E le notizie come le raccogliete?
«Per interposta persona. Cioè attraverso alcune centinaia di giovani, praticanti giornalisti o giornalisti improvvisati, che girano montagne di video e li riversano nelle chat dei corrispondenti di tutto il mondo. Sono immagini che non ti fanno dormire la notte».

Chi sono questi ragazzi?
«Giovani che studiano o hanno studiato Lettere, Relazioni internazionali, Scienze della Pace, Giornalismo, radio o tv. Qualcuno aveva già cominciato a lavorare, come freelance di Al Jazeera, altri hanno iniziato con la guerra».

Che prezzo pagano?
«Un prezzo altissimo. Finora ne sono morti 215. Ripeto, 215. Nessuna guerra ha avuto così tanti giornalisti ammazzati. E nella maggior parte dei casi non si tratta di casualties, cioè di tragiche fatalità dovute magari a bombe cadute nelle vicinanze, ma di omicidi mirati».

Una strage nella strage. Tel Aviv cerca solo il silenzio, dunque.
«Ed è un errore. Vede, se i giornalisti internazionali fossero entrati a Gaza avrebbero certo raccontato le nefandezze dell’esercito israeliano ma pure quelle di Hamas».

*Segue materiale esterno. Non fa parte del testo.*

(* ===== verification/SpacedustQueue.v ===== *)
(** * spacedust: the removable delay queue (spacedust/src/removable_delay_queue.rs)

    A queue of keys with the instants at which they were enqueued, beside a map
    from keys to items: an item leaves by key at once, and its key is skipped
    later.  The reading end takes the first live item, waits until its delay is
    over and returns it; delay.rs forwards what it returns.  The theorems relate
    the two-part representation to the plain list of what is pending, and
    describe what every run emits, when, and that nothing pending is lost. *)

From stdpp Require Import sorting.
From S2P Require Import Prelude.

Module DelayQueue.

(** ** The queue *)

(** [Instant] and [Duration], in nanoseconds. *)
Abbreviation Instant := Z.
Definition ONE_MILLI : Z := 1_000_000.

(** [filter] after [map], as far as the length goes. *)
Lemma length_filter_fmap {A B} (f : A → B) (P : B → Prop) `{∀ x, Decision (P x)} l :
  length (filter P (f <$> l)) = length (filter (λ x, P (f x)) l).
Proof.
  induction l as [|x l IH]; [done|]. rewrite fmap_cons, !filter_cons.
  case_decide; simpl; by rewrite IH.
Qed.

Anche i media israeliani sono censurati?
«Sì, giornali e agenzie sono sottoposti a controllo. C’è un caso interessante, quello della rivista “972”, il cui nome rimanda al prefisso telefonico di Israele e Palestina, l’unica cosa che le due realtà hanno davvero in comune. Sono molto bravi e hanno una rete di corrispondenti gazawi che forniscono loro notizie ma ogni volta che le utilizzano per un articolo scatta la censura dei militari».

Come si giustificano?
«Dicendo che si tratta di una azione tecnica per evitare che circolino informazioni che possano avvantaggiare Hamas».

Quindi l’opinione pubblica israeliana cosa sa?
«Molto poco. Le immagini tragiche che da noi piovono quasi quotidianamente loro non le hanno mai viste. Non solo, ma ignorano anche l’isolamento internazionale che ormai avvolge Israele. Il più grave dal 1948».

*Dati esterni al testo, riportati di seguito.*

(** Delivery to delayed subscribers, over every interleaving of events and of
    the delay task: a message sent is that of a link of some event, and between
    that event and the moment the delay task took the message off the queue no
    event deleted its record; it is sent no earlier than a millisecond before
    the delay has passed since that event, or since an earlier event of the
    same record.  Instant subscribers get every message at once. *)
Theorem delayed_links_not_deleted delay l t m :
  (t, m) ∈ DelayQueue.sys_sent (srv_sys (acts delay l)) →
  ∃ l1 now event l2 poll l3 i uri,
    l = l1 ++ ActEvent now event :: l2 ++ ActPoll poll :: l3 ∧
    event_uri event = Some uri ∧ (i, m) ∈ event_messages event ∧
    Forall (λ a, match a with ActEvent _ e => ¬ deletes uri e | ActPoll _ => True end) l2 ∧
    (∃ now0 event0, ActEvent now0 event0 ∈ l1 ++ [ActEvent now event] ∧ event_uri event0 = Some uri ∧
       now0 i + delay - DelayQueue.ONE_MILLI ≤ t)%Z ∧
    m ∈ srv_instant (acts delay l).
Proof.
  intros (l1 & now & event & l2 & poll & l3 & i & uri & Hl & Hu & Hm & Hd & Ht)%sent_origin.
  exists l1, now, event, l2, poll, l3, i, uri. split_and!; try done.
  destruct (acts_run delay l) as (_ & _ & ->). rewrite Hl. apply elem_of_flat_map. exists (ActEvent now event).
  split; [apply elem_of_app; right; by left|]. apply (list_elem_of_fmap_2 snd _ _ Hm).
Qed.

End Consumer.

(** ** A concrete run *)

#[local] Instance no_uri : FluentUri := { uri_parse_normalized _ := None; uri_ref_resolved_path _ := None }.

Definition plain_json (e : ClientEvent) : option string :=
  Some (cl_source (cl_link e) +:+ " " +:+ cl_subject (cl_link e)).
Definition follow_record (s : string) : option JsonValue := Some (JObject [("subject", JString s)]).

Definition follow_commit (rkey : string) (op : CommitOp) : CommitEvent :=
  mkCommitEvent (mkNsid "app.follow") (mkRecordKey rkey) "rev" op
    (match op with OpDelete => None | _ => Some "did:plc:b" end) None.
Definition follow_event (rkey : string) (op : CommitOp) : JetstreamEvent :=
  mkEvent (mkCursor 1) (mkDid "did:plc:a") KCommit (Some (follow_commit rkey op)) None.
Definition follow_message : ClientMessage :=
  mkClientMessage "app.follow:subject did:plc:b" (mkProperties "did:plc:b" (Some "did:plc:b") "app.follow:subject").

Lemma consume_commit_spec_witness :
  ∃ s', consume_event plain_json follow_record 2 (λ _, 5%Z) (follow_event "r" OpCreate)
          (mkSinks [] DelayQueue.removable_delay_queue) = (s', None) ∧ instant s' = [follow_message].
Proof.
  destruct (consume_commit_spec plain_json follow_record (λ _, 5%Z) (follow_event "r" OpCreate)
    (follow_commit "r" OpCreate) (mkSinks [] DelayQueue.removable_delay_queue)
    (JObject [("subject", JString "did:plc:b")])) as (s' & Hs & Hi & _); [done|done|done|done|].
  exists s'. split; [exact Hs|]. rewrite Hi. vm_compute. reflexivity.
Defined.

(** Two follows, one of them undone before the delay task looks: only the other
    one is sent, after the delay. *)
Definition follow_acts : list Action :=
  [ActEvent (λ _, 0%Z) (follow_event "r" OpCreate); ActEvent (λ _, 1%Z) (follow_event "s" OpCreate);
   ActEvent (λ _, 2%Z) (follow_event "r" OpDelete); ActPoll 3; ActPoll 21_000_000_001].

Lemma delayed_links_not_deleted_witness :
  DelayQueue.sys_sent (srv_sys (acts plain_json follow_record 21_000_000_000 follow_acts)) =
    [(21_000_000_001%Z, follow_message)] ∧
  follow_message ∈ srv_instant (acts plain_json follow_record 21_000_000_000 follow_acts).
Proof.
  assert (Hs : DelayQueue.sys_sent (srv_sys (acts plain_json follow_record 21_000_000_000 follow_acts)) =
    [(21_000_000_001%Z, follow_message)]) by (vm_compute; reflexivity).
  split; [exact Hs|].
  destruct (delayed_links_not_deleted plain_json follow_record 21_000_000_000 follow_acts
    21_000_000_001%Z follow_message) as (l1 & now & e & l2 & p & l3 & i & u & _ & _ & _ & _ & _ & Hin);
    [rewrite Hs; by left|exact Hin].
Defined.

End Spacedust.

Nonostante questo, però, le proteste anti-Netanyahu ci sono...
«Vero, ma vale per gli israeliani e non per gli ebrei della diaspora che, in Italia e in Europa, in larga parte supportano Netanyahu e il suo governo».

Come se lo spiega?
«In Israele non esiste antisemitismo ma nel resto del mondo sì. Gli ebrei della diaspora scontano sulla propria pelle l’isolamento di cui dicevo e reagiscono affermando un’identità che passa dalla condivisione delle scelte governative».

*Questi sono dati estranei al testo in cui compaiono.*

(* ===== verification/JetstreamEvents.v ===== *)
(** * jetstream: cursors and the clock (jetstream/src/events.rs)

    A cursor is the time of an event in microseconds.  Here: its conversions to
    and from the clock, which is in nanoseconds since the epoch and may be
    before it, with the panics of the source as errors, and that the two
    directions agree. *)

From S2P Require Import Prelude RustStr Bytes UfosDbTypes.

Module Cursors.

(** [SystemTime], in nanoseconds after the epoch. *)
Abbreviation SystemTime := Z.
Definition NANOS : Z := 1000.

Definition from_start : Cursor := mkCursor 0.
Definition from_raw_u64 (time_us : N) : Cursor := mkCursor time_us.
Definition to_raw_u64 (c : Cursor) : N := cursor_us c.

(** [duration_since(UNIX_EPOCH).expect(..)]; [as_micros() as u64] wraps. *)
Definition at_time (t : SystemTime) : result string Cursor :=
  if decide (t < 0)%Z then Err "cannot set jetstream cursor earlier than unix epoch"
  else Ok (mkCursor (Z.to_N (t / NANOS) mod u64_bound)).

(** The clock reads [now]; [d] is in nanoseconds. *)
Definition back_by (now : SystemTime) (d : Z) : result string Cursor := at_time (now - d).

(** [From<&Cursor> for SystemTime]. *)
Definition to_time (c : Cursor) : SystemTime := Z.of_N (cursor_us c) * NANOS.

(** [elapsed]: the error has the time the cursor is ahead of the clock. *)
Definition elapsed (now : SystemTime) (c : Cursor) : result Z Z :=
  if decide (to_time c ≤ now)%Z then Ok (now - to_time c)%Z else Err (to_time c - now)%Z.

(** [elapsed_micros_f64], before the conversion to a float. *)
Definition elapsed_micros (now : SystemTime) (c : Cursor) : Z :=
  match elapsed now c with
  | Ok d => (d / NANOS)%Z
  | Err d => (- (d / NANOS))%Z
  end.

(** The addition panics on overflow. *)
Definition next (c : Cursor) : result string Cursor :=
  if decide (cursor_us c + 1 < u64_bound)%N then Ok (mkCursor (cursor_us c + 1)) else Err "attempt to add with overflow".

(** ** The two directions agree *)

(** A cursor goes through the clock unchanged; a time goes through a cursor
    with an error of less than a microsecond, downwards. *)
Lemma time_roundtrip c : (cursor_us c < u64_bound)%N → at_time (to_time c) = Ok c.
Proof.
  intros Hc. unfold at_time, to_time, NANOS. rewrite decide_False by lia. rewrite Z.div_mul by lia.
  rewrite N2Z.id, N.mod_small by done. by destruct c.
Qed.
Lemma at_time_floor t : (0 ≤ t < Z.of_N u64_bound * NANOS)%Z → ∃ c, at_time t = Ok c ∧ (to_time c ≤ t < to_time c + NANOS)%Z.
Proof.
  intros [H0 H1]. unfold at_time, to_time, NANOS in *. rewrite decide_False by lia. eexists. split; [done|]. cbn [cursor_us].
  assert (Hq : (0 ≤ t / 1000 < Z.of_N u64_bound)%Z) by (split; [apply Z.div_pos; lia|apply Z.div_lt_upper_bound; lia]).
  rewrite N.mod_small by lia. rewrite Z2N.id by lia. pose proof (Z.div_mod t 1000). pose proof (Z.mod_pos_bound t 1000). lia.
Qed.

(** The age, signed, is that of the cursor to the microsecond, and a cursor as
    old as [d] is [back_by d]. *)
Lemma elapsed_micros_spec now c : (Z.abs (now - to_time c - elapsed_micros now c * NANOS) < NANOS)%Z.
Proof.
  unfold elapsed_micros, elapsed, NANOS. destruct (decide _).
  - pose proof (Z.div_mod (now - to_time c) 1000). pose proof (Z.mod_pos_bound (now - to_time c) 1000). lia.
  - pose proof (Z.div_mod (to_time c - now) 1000). pose proof (Z.mod_pos_bound (to_time c - now) 1000). lia.
Qed.
Lemma back_by_elapsed now d : (0 ≤ now - d < Z.of_N u64_bound * NANOS)%Z → (0 ≤ d)%Z →
  ∃ c e, back_by now d = Ok c ∧ elapsed now c = Ok e ∧ (d ≤ e < d + NANOS)%Z.
Proof.
  intros Ht Hd. unfold back_by. destruct (at_time_floor _ Ht) as (c & -> & Hc). exists c, (now - to_time c)%Z. unfold elapsed.
  rewrite decide_True by lia. split_and!; [done|done|lia|lia].
Qed.

(** The next cursor is the least one above; the last has none. *)
Lemma next_spec c c' : next c = Ok c' → (cursor_us c < cursor_us c')%N ∧ ∀ x, (cursor_us c < cursor_us x)%N → (cursor_us c' ≤ cursor_us x)%N.
Proof. unfold next. destruct (decide _); [|done]. intros [= <-]. cbn [cursor_us]. split; [lia|]. intros; lia. Qed.
End Cursors.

E veniamo a un altro fronte, la guerra delle parole: terrorismo, genocidio, olocausto.
«Quello delle parole è un problema enorme. Io, ad esempio, non scrivo mai “i terroristi di Hamas”. Non perché Hamas non compia o non abbia compiuto azioni terroristiche ma perché la realtà è più complessa. Parliamo di una organizzazione che rappresenta opinioni, magari esecrabili, ma condivise da una larga fetta della popolazione e che nasce, nel 1987, per favorire l’assistenza sociale, la sanità, le scuole. Anche la Resistenza italiana, che aveva dalla sua la maggior parte del popolo, compì atti terroristici ma nessuno, nemmeno la destra più estrema, la definirebbe una organizzazione terrorista».

Quanto al «genocidio»? È il tema più spinoso.
«Mettere o meno un’etichetta su 60mila morti ammazzati cambia poco la realtà. Saranno gli storici a stabilirlo. Per gli ebrei la parola genocidio evoca un fantasma, pensano di essere gli unici a cui possa essere riferita. Non è vero, naturalmente, basta pensare agli armeni. Ma utilizzarla vuol dire attizzare l’odio e allontanare la pace. Faccio mia la lezione di Papa Francesco: “Usate sempre parole di speranza”».